### Activity
No output is needed beyond the number of lines in the listing that contain the word "assert".

### Records for the exercise
Lemma sumOf_bounds (f : Sample -> Z) (lo hi : Z) (data : list Sample) :
  Forall (fun d => lo <= f d <= hi) data ->
  lo * Z.of_nat (length data) <= sumOf f data
  <= hi * Z.of_nat (length data).
Proof.
  induction 1 as [|d data Hd _ IH].
  - unfold sumOf. simpl. lia.
  - rewrite ForecastSpec.sumOf_cons. cbn [length]. lia.
Qed.

Lemma mean_bounds (f : Sample -> Z) (lo hi : Z) (data : list Sample) :
  data <> [] -> Forall (fun d => lo <= f d <= hi) data ->
  (inject_Z lo <= mean f data)%Q /\ (mean f data <= inject_Z hi)%Q.
Proof.
  intros Hne Hall. pose proof (sumOf_bounds f lo hi data Hall) as [Hl Hh].
  assert (Hn : 0 < Z.of_nat (length data))
    by (destruct data; [done|simpl; lia]).
  unfold mean. set (n := Z.of_nat (length data)) in *.
  assert (Hq : (0 < inject_Z n)%Q).
  { change 0%Q with (inject_Z 0). by rewrite <- Zlt_Qlt. }
  split.
  - apply Qle_shift_div_l; [done|]. rewrite <- inject_Z_mult.
    by rewrite <- Zle_Qle.
  - apply Qle_shift_div_r; [done|]. rewrite <- inject_Z_mult.
    by rewrite <- Zle_Qle.
Qed.

(** When at most seven samples match the route, weekday and hour of the
    target, there is no older part to compare with: the trend is 0 and
    the confidence is 95. The prediction is then the mean of the matching
    bookings moved by the noise (at most 5 either way) and by the
    seasonal adjustment: when these bookings lie in [lo, hi] the
    predicted count lies between [lo - 5] and [hi + 5] plus that
    adjustment, cut at 0. *)
Theorem small_slice_has_no_trend (historicalData : list Sample)
    (route_ : string) (date_ : Moment.t) (hour_ : Value) (random : nat -> Q)
    (i : nat) (lo hi : Z) :
  let slice := sameHourData historicalData route_ date_ hour_ in
  let p := (getPrediction historicalData route_ date_ hour_ random i).1 in
  slice <> [] -> (length slice <= 7)%nat ->
  unitInterval random ->
  Forall (fun d => lo <= bookings d <= hi) slice ->
  calculateTrend slice = 0%Q
  /\ confidence p = 95%Q
  /\ Z.max 0 (lo - 5 + getSeasonalFactor date_) <= predicted_count p
     <= Z.max 0 (hi + 5 + getSeasonalFactor date_)
  /\ (length (explanation p) <= 3)%nat.
Proof.
  cbv zeta. intros Hne Hl Hr Hb.
  rewrite (getPrediction_historical _ _ _ _ random i Hne).
  cbv zeta. cbn [fst confidence predicted_count explanation].
  rewrite (calculateTrend_short _ Hl).
  split; [done|]. split; [done|]. split.
  - destruct (mean_bounds bookings lo hi _ Hne Hb) as [Ha1 Ha2].
    destruct (Hr i) as [Hr0 Hr1].
    set (sf := getSeasonalFactor date_).
    set (x := (mean bookings (sameHourData historicalData route_ date_
                                hour_) + 0 + (random i - (1 # 2)) * 10
               + inject_Z sf)%Q).
    assert (H1 : lo - 5 + sf <= floor x).
    { apply ForecastSpec.floor_lower. unfold Zminus.
      rewrite !inject_Z_plus, !inject_Z_opp.
      change (inject_Z 5) with 5%Q. unfold x. lra. }
    assert (H2 : floor x < hi + 5 + sf + 1).
    { apply ForecastSpec.floor_upper.
      rewrite !inject_Z_plus.
      change (inject_Z 5) with 5%Q. change (inject_Z 1) with 1%Q.
      unfold x. lra. }
    lia.
  - unfold generateExplanation. cbn [gtQ ltQ].
    change (gtQ 0 5) with false. change (ltQ 0 (-5)) with false.
    rewrite !length_app. cbn [app length].
    destruct (_ || _); destruct (gtN _ _); simpl; lia.
Qed.

Lemma small_slice_has_no_trend_witness :
  let p := (getPrediction seed "R" (Moment.ymd 2024 1 22) (Number 9)
              steady 0%nat).1 in
  sameHourData seed "R" (Moment.ymd 2024 1 22) (Number 9) <> []
  /\ confidence p = 95%Q /\ 30 <= predicted_count p <= 40.
Proof.
  assert (H1 : sameHourData seed "R" (Moment.ymd 2024 1 22) (Number 9) <> [])
    by (vm_compute; discriminate).
  destruct (small_slice_has_no_trend seed "R" (Moment.ymd 2024 1 22)
              (Number 9) steady 0%nat 30 30 H1) as (_ & Hc & Hp & _).
  - vm_compute. lia.
  - exact ForecastSpec.steady_unitInterval.
  - repeat constructor; vm_compute; discriminate.
  - split; [exact H1|]. split; [exact Hc | exact Hp].
Defined.




(** *** The prediction stays near the data *)

Lemma trend_bounds (lo hi : Z) (data : list Sample) :
  lo <= hi -> Forall (fun d => lo <= bookings d <= hi) data ->
  (inject_Z (lo - hi) <= calculateTrend data)%Q
  /\ (calculateTrend data <= inject_Z (hi - lo))%Q.
Proof.
  intros Hlh Hall. unfold calculateTrend.
  assert (H0 : (inject_Z (lo - hi) <= 0)%Q /\ (0 <= inject_Z (hi - lo))%Q).
  { change 0%Q with (inject_Z 0). rewrite <- !Zle_Qle. lia. }
  destruct (length data <? 2)%nat; [done|].
  destruct (isEmpty (drop _ data)) eqn:E1; [done|].
  destruct (isEmpty (take _ data)) eqn:E2; [done|].
  cbn [orb].
  destruct (mean_bounds bookings lo hi (drop (length data - 7) data))
    as [Hr1 Hr2]; [by apply ForecastSpec.isEmpty_false | by apply Forall_drop|].
  destruct (mean_bounds bookings lo hi (take (length data - 7) data))
    as [Ho1 Ho2]; [by apply ForecastSpec.isEmpty_false | by apply Forall_take|].
  unfold Zminus. rewrite !inject_Z_plus, !inject_Z_opp. lra.
Qed.

Lemma seasonal_range (date_ : Moment.t) : -5 <= getSeasonalFactor date_ <= 5.
Proof.
  unfold getSeasonalFactor.
  destruct (_ || _); [lia|]. destruct (_ && _); [lia|].
  destruct (_ || _); lia.
Qed.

### Solution below
6